Set the following environment variables:

```bash theme={"theme":{"light":"catppuccin-latte","dark":"catppuccin-mocha"}}
# Tracing configuration
LANGSMITH_ENDPOINT="https://api.smith.langchain.com"
LANGSMITH_API_KEY="<your-langsmith-api-key>"
OTEL_EXPORTER_OTLP_ENDPOINT = "https://api.smith.langchain.com/otel/"

# AWS Credentials
AWS_ACCESS_KEY_ID="<your-aws-access-key-id>"
AWS_SECRET_ACCESS_KEY="<your-aws-secret-access-key>"
AWS_REGION_NAME="<your-aws-region>"
```

<Note>
  If you're [self-hosting LangSmith](/langsmith/self-hosted), replace `OTEL_EXPORTER_OTLP_ENDPOINT` with your self-hosted URL and append `/api/v1/otel`. For example: `OTEL_EXPORTER_OTLP_ENDPOINT = "https://ai-company.com/api/v1/otel"`.

  Replace `LANGSMITH_ENDPOINT` with your LangSmith API endpoint.
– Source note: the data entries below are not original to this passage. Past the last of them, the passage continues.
Lemma Next_on_value j v d' :
  iter.done j = false ->
  context.Err (iter.ctx j) = None ->
  Decode (iter.Decoder j) (zero : T) = (v, None, d') ->
  iter.JSONIter_Next (T := T) j
  = ((v, true, None),
     {| iter.Decoder := d'; iter.Reader := iter.Reader j;
        iter.ctx := iter.ctx j; iter.done := false |}).
Proof.
  intros Hd Hc Hdec. unfold iter.JSONIter_Next. rewrite Hd, Hc, Hdec.
  simpl. reflexivity.
Qed.

Lemma pulls_Decodes (vs : list T) : forall j d',
  iter.done j = false ->
  context.Err (iter.ctx j) = None ->
  traces.Decodes (iter.Decoder j) vs d' ->
  traces.pulls (List.length vs) j
  = (map (fun v => (v, true, None)) vs,
     {| iter.Decoder := d'; iter.Reader := iter.Reader j;
        iter.ctx := iter.ctx j; iter.done := false |}).
Proof.
  induction vs as [|v vs IH]; intros j d' Hd Hc Hdec.
  - inversion Hdec; subst. simpl. destruct j; simpl in *; subst; reflexivity.
  - inversion Hdec as [|d0 v0 d1 vs0 d2 Hv Hrest]; subst. simpl.
    change (Next j) with (iter.JSONIter_Next (T := T) j).
    rewrite (Next_on_value j v d1 Hd Hc Hv).
    rewrite (IH {| iter.Decoder := d1; iter.Reader := iter.Reader j;
                   iter.ctx := iter.ctx j; iter.done := false |}
                d' eq_refl Hc Hrest).
    reflexivity.
Qed.

(** X3.  A live stream iterator, with no cancellation, over a decoder that
    holds the values [vs] and then reports the end of the stream: the pulls
    yield [vs] in order, each with [hasMore = true] and no error; the pull
    after them reports exhaustion without an error, sets [done] and closes
    the reader, once. *)
Theorem stream_yields_in_order_then_closes j (vs : list T) d' v e d3 :
  iter.done j = false ->
  context.Err (iter.ctx j) = None ->
  traces.Decodes (iter.Decoder j) vs d' ->
  Decode d' (zero : T) = (v, Some e, d3) ->
  errors.Is_chain e EOF = true ->
  fst (traces.pulls (List.length vs + 1) j)
  = map (fun v => (v, true, None)) vs ++ [(v, false, None)]
  /\ released j (snd (traces.pulls (List.length vs + 1) j))
  /\ io.closes (iter.Reader (snd (traces.pulls (List.length vs) j)))
     = io.closes (iter.Reader j).
Proof.
  intros Hd Hc Hdec Hend Heof.
  rewrite pulls_app, (pulls_Decodes vs j d' Hd Hc Hdec), pulls_one. simpl.
  change (Next ?x) with (iter.JSONIter_Next (T := T) x).
  unfold iter.JSONIter_Next at 1 2. simpl. rewrite Hc, Hend. simpl.
  rewrite Heof. simpl.
  split; [reflexivity|]. split; [|reflexivity].
  split; [apply close_done|]. rewrite close_Reader. reflexivity.
Qed.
For example: `LANGSMITH_ENDPOINT = "https://ai-company.com/api/v1"`.
</Note>

## Step 1. Create an experiment session

This guide assumes that a dataset has been created in LangSmith with examples to evaluate. You can create a dataset via the [LangSmith UI](/langsmith/evaluation-concepts#datasets) or via the [SDK](/langsmith/manage-datasets-programmatically).
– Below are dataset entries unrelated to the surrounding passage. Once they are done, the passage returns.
(** * pytae example notebooks: call sites and the Plotter session they drive

    The repository holds two Jupyter notebooks.  Their code cells are
    embedded below as syntax trees of the Python they contain (named after
    Python's [ast] module), read off the cells line by line; comments of the
    cells are not code and are left out.  Analyses over these trees recover
    the call sites, and a small model of the plotting session interprets the
    method chains. *)

From Stdlib Require Import ZArith String Ascii List Bool Lia.
From stdpp Require Import base option list gmap strings.

Local Set Warnings "-register-all".
Local Open Scope string_scope.
Local Open Scope list_scope.

(** ** Python syntax used by the notebooks *)

Inductive expr : Type :=
| EName (id : string)
| EStr (s : string)
| EInt (n : Z)
| EFloat (lit : string)
| EBool (b : bool)
| EList (elts : list expr)
| ETuple (elts : list expr)
| EDict (items : list (expr * expr))
| EAttribute (value : expr) (attr : string)
| ESubscript (value : expr) (slice : expr)
| ECall (func : expr) (args : list expr) (keywords : list (string * expr)).

Inductive stmt : Type :=
| SImport (module asname : string)
| SAssign (target : string) (value : expr)
| SExpr (value : expr)
| STry (body handlers orelse finalbody : list stmt)
| SIf (test : expr) (body orelse : list stmt)
| SAssert (test : expr)
| SRaise (exc : expr).

Definition kwargs : Type := list (string * expr).

(** A method call [.m(args, **kws)] of a chain. *)
Record mcall : Type := dot { mname : string; margs : list expr; mkeywords : kwargs }.

Definition invoke (recv : expr) (c : mcall) : expr :=
  ECall (EAttribute recv (mname c)) (margs c) (mkeywords c).

(** [chain r [c1; ...; cn]] is the expression [r.c1(...). ... .cn(...)]. *)
Definition chain (root : expr) (cs : list mcall) : expr := fold_left invoke cs root.

Definition cell : Type := list stmt.
Definition notebook : Type := list cell.

Definition LF : string := String (ascii_of_nat 10) EmptyString.

(** ** Notebook [src/unnamed/part_000] *)

Module part_000.

Definition color : expr :=
  EDict [ (EStr "cue", EStr "blue"); (EStr "stim", EStr "black");
          (EStr "parietal", EStr "red"); (EStr "frontal", EStr "green");
          (EStr "Male", EStr "blue"); (EStr "Female", EStr "pink");
          (EStr "Dinner", EStr "green"); (EStr "Lunch", EStr "orange");
          (EStr "Yes", EStr "grey"); (EStr "No", EStr "brown") ].

Definition style : expr := EDict [ (EStr "cue", EStr "-"); (EStr "stim", EStr "--") ].
Definition width : expr := EDict [ (EStr "cue", EInt 3); (EStr "stim", EInt 1) ].
Definition marker : expr := EDict [ (EStr "Male", EStr "o"); (EStr "Female", EStr "x") ].
Definition size : expr := EDict [ (EStr "Male", EInt 10); (EStr "Female", EInt 20) ].

Definition sample_data (name : string) : expr :=
  ESubscript (EAttribute (EName "pt") "sample_data") (EStr name).

Definition Plotter_call (w h : Z) : expr :=
  ECall (EAttribute (EName "pt") "Plotter") [EName "mosaic"]
        [("figsize", ETuple [EInt w; EInt h])].

(** First cell: the 3x3+1 mosaic. *)
Definition mosaic1 : string :=
  LF +:+ "ABC" +:+ LF +:+ "DEF" +:+ LF +:+ "GHI" +:+ LF +:+ "JJJ" +:+ LF.

Definition calls1 : list mcall :=
  [ dot "data" [EName "fmri"] [];
    dot "plot" []
      [ ("x", EStr "timepoint"); ("y", EStr "signal"); ("by", EStr "event");
        ("aggfunc", EStr "mean"); ("color", EName "color"); ("style", EName "style");
        ("width", EName "width"); ("on", EStr "A"); ("title", EStr "region & event");
        ("kind", EStr "line") ];
    dot "plot" []
      [ ("x", EStr "timepoint"); ("y", EStr "signal"); ("by", EStr "region");
        ("kind", EStr "bar"); ("stacked", EBool true); ("on", EStr "A");
        ("color", EName "color"); ("aggfunc", EStr "mean") ];
    dot "data" [EName "tips"] [];
    dot "plot" []
      [ ("x", EStr "day"); ("y", EStr "total_bill"); ("by", EStr "sex");
        ("aggfunc", EStr "mean"); ("on", EStr "B^"); ("kind", EStr "bar");
        ("color", EName "color"); ("title", EStr "avg bill by sex") ];
    dot "plot" []
      [ ("x", EStr "size"); ("y", EStr "tip"); ("by", EStr "smoker"); ("on", EStr "C");
        ("kind", EStr "barh"); ("color", EName "color");
        ("title", EStr "avg tips by smoker status") ];
    dot "data" [EName "tips"] [];
    dot "plot" []
      [ ("kind", EStr "scatter"); ("x", EStr "total_bill"); ("y", EStr "tip");
        ("on", EStr "D"); ("marker", EStr "x"); ("s", EInt 5); ("c", EStr "day");
        ("cmap", EStr "viridis"); ("title", EStr "scatter plot demo") ];
    dot "data" [EName "tips"] [];
    dot "plot" []
      [ ("kind", EStr "hexbin"); ("x", EStr "total_bill"); ("y", EStr "tip");
        ("on", EStr "E"); ("C", EStr "size");
        ("reduce_C_function", EAttribute (EName "np") "sum");
        ("cmap", EStr "viridis"); ("gridsize", EInt 20); ("title", EStr "hexbin demo") ];
    dot "data" [EName "tips"] [];
    dot "plot" []
      [ ("kind", EStr "pie"); ("y", EStr "tip"); ("by", EStr "time"); ("on", EStr "F");
        ("aggfunc", EStr "mean"); ("autopct", EStr "%1.1f%%"); ("colors", EName "color");
        ("explode", ETuple [EInt 0; EFloat "0.05"]); ("title", EStr "pie demo") ];
    dot "data" [EName "healthexp"] [];
    dot "plot" []
      [ ("kind", EStr "area"); ("x", EStr "Year"); ("y", EStr "Spending_USD");
        ("aggfunc", EStr "mean"); ("on", EStr "G^"); ("legend", EBool false);
        ("by", EStr "Country"); ("title", EStr "area plot demo") ];
    dot "data" [EName "tips"] [];
    dot "plot" []
      [ ("kind", EStr "kde"); ("on", EStr "H^"); ("by", EStr "day");
        ("column", EStr "tip"); ("title", EStr "kde by days") ];
    dot "plot" []
      [ ("kind", EStr "kde"); ("column", EStr "tip"); ("on", EStr "H"); ("by", EStr "sex") ];
    dot "plot" []
      [ ("kind", EStr "density"); ("on", EStr "I"); ("by", EStr "day");
        ("column", EStr "tip"); ("title", EStr "density by days") ];
    dot "data" [EName "fmri"] [];
    dot "plot" []
      [ ("kind", EStr "hist"); ("column", EStr "signal"); ("by", EStr "event");
        ("on", EStr "J"); ("bins", EInt 100) ];
    dot "finalize" [] [] ].

Definition cell1 : cell :=
  [ SImport "numpy" "np";
    SImport "pandas" "pd";
    SImport "pytae" "pt";
    SAssign "fmri" (sample_data "fmri");
    SAssign "tips" (sample_data "tips");
    SAssign "healthexp" (sample_data "healthexp");
    SAssign "color" color;
    SAssign "style" style;
    SAssign "width" width;
    SAssign "marker" marker;
    SAssign "size" size;
    SAssign "mosaic" (EStr mosaic1);
    SAssign "k" (Plotter_call 12 12);
    SExpr (chain (EName "k") calls1);
    SExpr (EAttribute (EName "k") "fig") ].

(** Second cell: the 2x2 mosaic. *)
Definition mosaic2 : string := LF +:+ "AB" +:+ LF +:+ "CD" +:+ LF.

Definition calls2 : list mcall :=
  [ dot "data" [EName "fmri"] [];
    dot "plot" []
      [ ("x", EStr "timepoint"); ("y", EStr "signal"); ("by", EStr "event");
        ("aggfunc", EStr "mean"); ("color", EName "color"); ("style", EName "style");
        ("width", EName "width"); ("on", EStr "A"); ("title", EStr "region & event");
        ("kind", EStr "line") ];
    dot "plot" []
      [ ("x", EStr "timepoint"); ("y", EStr "signal"); ("by", EStr "region");
        ("kind", EStr "bar"); ("stacked", EBool true); ("on", EStr "A");
        ("color", EName "color"); ("aggfunc", EStr "mean") ];
    dot "data" [EName "tips"] [];
    dot "plot" []
      [ ("x", EStr "day"); ("y", EStr "total_bill"); ("by", EStr "sex");
        ("aggfunc", EStr "mean"); ("on", EStr "B"); ("kind", EStr "bar");
        ("color", EName "color"); ("title", EStr "avg bill by sex");
        ("secondary_y", EBool true) ];
    dot "plot" []
      [ ("x", EStr "size"); ("y", EStr "tip"); ("by", EStr "smoker"); ("on", EStr "C");
        ("kind", EStr "barh"); ("color", EName "color");
        ("title", EStr "avg tips by smoker status") ];
    dot "data" [EName "healthexp"] [];
    dot "plot" []
      [ ("kind", EStr "area"); ("x", EStr "Year"); ("y", EStr "Spending_USD");
        ("aggfunc", EStr "mean"); ("on", EStr "D"); ("by", EStr "Country");
        ("title", EStr "area plot demo"); ("secondary_y", EBool true);
        ("legend", EBool false) ];
    dot "finalize" [] [] ].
An experiment session groups all evaluation traces together. Create one using the LangSmith client:

<CodeGroup>
  ```python Python theme={"theme":{"light":"catppuccin-latte","dark":"catppuccin-mocha"}}
  from langsmith import Client

  # Initialize LangSmith client
  client = Client()

  experiment_name = "strands-agent-experiment"
  # Assumes a dataset has been created. You can find the dataset ID in the LangSmith UI or via the SDK.
  dataset_id = "<your-dataset-id>"

  # Create an experiment session linked to the dataset
  project = client.create_project(
      project_name=experiment_name,
      reference_dataset_id=dataset_id
  )

  experiment_id = str(project.id)
  ```

  ```typescript TypeScript theme={"theme":{"light":"catppuccin-latte","dark":"catppuccin-mocha"}}
  import { Client } from "langsmith";

  // Initialize LangSmith client
  const client = new Client({
    apiKey: process.env.LANGSMITH_API_KEY,
  });

  const experimentName = "strands-agent-experiment";
  const datasetId = "your-dataset-id";

  // Create an experiment session linked to the dataset
  const project = await client.createProject({
    projectName: experimentName,
    referenceDatasetId: datasetId,
  });

  const experimentId = project.id;
  ```
</CodeGroup>

Additionally, you can create evaluators in the LangSmith UI and bind them to your dataset. For evaluators defined in the UI and bound to your dataset, they will automatically run on experiment traces.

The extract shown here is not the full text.